Hacker News new | past | comments | ask | show | jobs | submit login

> Everything else remains the same.

For now, which may be as little as two years, given the release cadence between GPT 3 and GPT 4, combined with the increased funding levels.

As several research papers have pointed out, GPT 3 may be just a "stochastic parrot", but GPT 4 has "sparks of AGI". I have no idea what GPT 5 will be capable of, but it will be... more.

Next, many people have already done the obvious thing and wired up LLMs in a loop, where code output is automatically compiled and/or tested, with the errors fed back into the LLM to make it automatically fix up any small mistakes.

This is nothing; it's just sticky-taping something on with external API calls. The real output of LLMs is a probability distribution over the output dictionary, which can be filtered so that instead of naively picking the "most likely output", the LLM will pick the "most likely syntactically valid output". For programming languages, this is relatively simple to add on. For non-programming output generation, this is a much harder problem to solve. In other words, expect to see output quality in SWE fields improve faster than any other field!

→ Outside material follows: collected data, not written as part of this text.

(** The index right after the last string names the NUL that closes the
    trailing area and resolves to the empty string. *)
Theorem dmiString_closing_nul (mem : list byte) (data address offset : nat)
    (strs : list (list byte)) (rest : list byte) :
  peek mem address offset = Done (Z.of_nat (S (length strs))) →
  drop data mem = nul_terminated strs ++ x00 :: rest →
  Forall (Forall (λ b, b ≠ x00)) strs →
  dmiString mem data address offset = Done ""%string.
Proof.
  intros Hindex Harea Hstrs.
  apply (dmiString_kth mem data address offset (length strs)
           (strs ++ [[]]) [] rest Hindex).
  - rewrite nul_terminated_app, <- app_assoc. exact Harea.
  - apply Forall_app. split; [done|]. by repeat constructor.
  - by rewrite lookup_app_r, Nat.sub_diag.
Qed.

Lemma dmiString_closing_nul_witness :
  dmiString (<[0x10%nat := x03]> extended_mem) 40 0 0x10 = Done ""%string.
Proof.
  apply (dmiString_closing_nul (<[0x10%nat := x03]> extended_mem) 40 0 0x10
           [list_byte_of_string "DIMM A1  "; list_byte_of_string "Corsair"]
           [x7f; x04; x02; x00; x00; x00]).
  - reflexivity.
  - reflexivity.
  - repeat constructor; discriminate.
Defined.

(** * Further properties of the bit-field decoder *)

Lemma int_shl_1_small (i : Z) (bitField : Z) :
  0 ≤ i < 31 →
  int_shl_1 i = Done (Z.shiftl 1 i) ∧
  (Z.land (to_size_t (Z.shiftl 1 i)) bitField =? 0)
  = negb (Z.testbit bitField i).
Proof.
  intros Hi. unfold int_shl_1, to_size_t.
  destruct (Z.ltb_spec i 31); [|lia]. split; [done|].
  rewrite Z.mod_small; [by apply land_bit; lia|].
  rewrite Z.shiftl_1_l. split; [lia|]. apply Z.pow_lt_mono_r; lia.
Qed.

(** The loop appends the labels of the set bits as long as it finds them
    in the table. *)
Lemma bitfield_loop_present (bitField : Z) (table : gmap Z string) :
  (size table ≤ 31)%nat →
  (∀ j, 0 ≤ j < Z.of_nat (size table) → Z.testbit bitField j = true →
        is_Some (table !! j)) →
  ∀ (n fuel : nat) (i : Z) (result : string),
    0 ≤ i →
    i + Z.of_nat n = Z.of_nat (size table) →
    (n < fuel)%nat →
    bitfield_loop fuel bitField table i result
    = Done (result +:+
            spaced (omap (λ j, if Z.testbit bitField j then table !! j
                               else None) (seqZ i (Z.of_nat n))))%string.
Proof.
  intros Hsize Hpresent n.
  induction n as [|n IH]; intros fuel i result Hi Hn Hfuel;
    (destruct fuel as [|fuel]; [lia|]); cbn [bitfield_loop].
  - destruct (Z.ltb_spec i (Z.of_nat (size table))); [lia|].
    by rewrite app_empty_r.
  - destruct (Z.ltb_spec i (Z.of_nat (size table))); [|lia].
    destruct (int_shl_1_small i bitField) as [Hshl Hland]; [lia|].
    rewrite Hshl, bind_Done, Hland, seqZ_cons by lia. cbn [omap list_omap].
    replace ((i + 1) `mod` 256) with (Z.succ i) by (rewrite Z.mod_small; lia).
    replace (Z.pred (Z.of_nat (S n))) with (Z.of_nat n) by lia.
    destruct (Z.testbit bitField i) eqn:Hbit; cbn [negb].
    + destruct (Hpresent i) as [label Hlabel]; [lia | done |].
      unfold map_at. rewrite Hlabel, bind_Done.
      rewrite IH by lia. cbn [spaced].
      by rewrite !app_assoc_string.
    + by rewrite IH by lia.
Qed.

(** On a table of at most 31 entries that has an entry for every set bit
    below its size, gaps elsewhere do no harm: the decoder returns the
    labels of those bits, in ascending order, joined by single spaces.
    Bits at or above the size of the table are not looked at. *)
Theorem dmiBitFieldToStr_present (bitField : Z) (table : gmap Z string) :
  (size table ≤ 31)%nat →
  (∀ j, 0 ≤ j < Z.of_nat (size table) → Z.testbit bitField j = true →
        is_Some (table !! j)) →
  dmiBitFieldToStr bitField table
  = Done (join_space
            (omap (λ j, if Z.testbit bitField j then table !! j else None)
               (seqZ 0 (Z.of_nat (size table))))).
Proof.
  intros Hsize Hpresent. unfold dmiBitFieldToStr.
  rewrite (bitfield_loop_present bitField table Hsize Hpresent (size table))
    by lia.
  rewrite bind_Done, app_empty_l, <- pop_back_spaced.
  by destruct (spaced _).
Qed.
Fixpoint value (fuel : nat) (s : string) : option (jsval * string) :=
  match fuel with
  | O => None
  | S fuel' =>
      match skip_ws s with
      | String "{" r =>
          match skip_ws r with
          | String "}" r' => Some (JObj [], r')
          | _ => members fuel' r []
          end
      | String "[" r =>
          match skip_ws r with
          | String "]" r' => Some (JArr [], r')
          | _ => elements fuel' r []
          end
      | String "t" (String "r" (String "u" (String "e" r))) =>
          Some (JBool true, r)
      | String "f" (String "a" (String "l" (String "s" (String "e" r)))) =>
          Some (JBool false, r)
      | String "n" (String "u" (String "l" (String "l" r))) =>
          Some (JNull, r)
      | String c r =>
          if Ascii.eqb c dquote then
            '(str, r') ← string_body (String.length r) r;
            Some (JStr str, r')
          else number (String c r)
      | "" => None
      end
  end
with elements (fuel : nat) (s : string) (acc : list jsval)
    : option (jsval * string) :=
  match fuel with
  | O => None
  | S fuel' =>
      '(v, r) ← value fuel' s;
      match skip_ws r with
      | String "," r' => elements fuel' r' (v :: acc)
      | String "]" r' => Some (JArr (rev (v :: acc)), r')
      | _ => None
      end
  end
with members (fuel : nat) (s : string) (acc : list (string * jsval))
    : option (jsval * string) :=
  match fuel with
  | O => None
  | S fuel' =>
      match skip_ws s with
      | String c r =>
          if Ascii.eqb c dquote then
            '(k, r1) ← string_body (String.length r) r;
            match skip_ws r1 with
            | String ":" r2 =>
                '(v, r3) ← value fuel' r2;
                match skip_ws r3 with
                | String "," r4 => members fuel' r4 ((k, v) :: acc)
                | String "}" r4 => Some (JObj (rev ((k, v) :: acc)), r4)
                | _ => None
                end
            | _ => None
            end
          else None
      | "" => None
      end
  end.
(** X5. Every exception [extract_info] raises is one of [CategoryError],
    [SourceError], [DestinationError], [StartError]; or a [KeyError],
    and then the user's default account or asset accounts are not
    loaded; or one that Python's evaluation of the amount raised
    ([SyntaxError], [ZeroDivisionError], [TypeError], [OverflowError]).
    The evaluator's own exception for a forbidden character is never
    among them: the pattern lets only allowed characters into the
    amount. An amount of more than [pyeval.source_limit] characters, or
    with a power too large to hold, is outside the evaluation embedded
    here, and so outside this statement. *)
Theorem extract_info_exceptions (slugify : str -> str) (line user : str)
    (w w' : world) (e : exn) :
  firefly.extract_info slugify line user w = (Raise e, w') →
  (typed e
   ∨ (e = KeyError
      ∧ (default_accounts (bot w) !! user = None
         ∨ asset_accounts (bot w) !! user = None))
   ∨ evaluation_error e)
  ∧ e ≠ UnsafeEval.
Proof.
  rewrite extract_info_run. intros [= H _].
  apply parse_result_raises in H as [H|[[-> H]|(a & Ha & H)]].
  - split; [by left|]. by destruct H as [->|[->|[->| ->]]].
  - split; [|done]. right. by left.
  - apply eval_raises in H. split; [by auto|].
    by apply evaluation_error_distinct.
Qed.

Lemma extract_info_exceptions_witness :
  ∃ w',
    firefly.extract_info ascii_slug (py "Coffee 5 Nowhere") alice alice_ready
    = (Raise CategoryError, w')
    ∧ (typed CategoryError
       ∨ (CategoryError = KeyError
          ∧ (default_accounts (bot alice_ready) !! alice = None
             ∨ asset_accounts (bot alice_ready) !! alice = None))
       ∨ evaluation_error CategoryError)
    ∧ CategoryError ≠ UnsafeEval.
Proof.
  eexists. split; [vm_compute; reflexivity|].
  eapply (extract_info_exceptions ascii_slug (py "Coffee 5 Nowhere") alice
            alice_ready).
  vm_compute. reflexivity.
Defined.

Even the existing GPT 4 has a (private-preview) ability of looking back 32K tokens, which is about 15KB of source code. This is significantly more than what can be processed now, and is amenable to further optimisation. For example, the required token budget decreases by 40% simply by converting 4x space characters to 1x tab character. Eliminating the leading white space entirely cuts that in half again.

Tooling is being integrated into ChatGPT and similar LLM-based web apps. Right now, these are just doing simple Google or Bing searches, but as the Wolfram Alpha integration shows, much more powerful integrations are possible. Just wait and see what happens when ChatGPT gets hooked up to a short-term memory scratchpad and a programming playground. And then see what happens when it gets specialised on this automatically, feeding back compiler errors or failed tests as negative reinforcement.

I can foresee a future LLM like GPT 5 replacing the need for junior developers almost entirely. A single senior developer can just give it instructions and have it bang out code at the same rate as 100 junior devs, but with the quality of average developers.

There's an industry metric that a typical developer in a large enterprise produces only 3-10 lines of code per day on average. Maybe we'll have a single senior developer + LLMs be able to bang out hundreds per day?

PS: Imagine even a simple IDE plugin where in the context of the line of code you're writing Chat GPT will go off in the background and read the entire source file, the associated documentation, KB articles, Stack overflow answers, and GitHub issues and make recommendations on the fly as you type!

Picture a little popup following your edit cursor around with little warnings like "this is actually buggy because of Issue #3512, you'll need a retry loop to work around", or "calling that in that way is a security hole mentioned in CVE-2023-####", etc...

PPS: LLMs like GPT are slow at producing output, but ridiculously fast at reading, able to process something like 10K-100K words per second.




> As several research papers have pointed out, GPT 3 may be just a "stochastic parrot", but GPT 4 has "sparks of AGI".

Conflict of interest. Show it to me or other skeptics and if they say the same then maybe we have something going on.

As for the loop LLM now that is actually interesting. I wonder if it leads to them producing the correct code next time around?

> I can foresee a future LLM like GPT 5 replacing the need for junior developers almost entirely.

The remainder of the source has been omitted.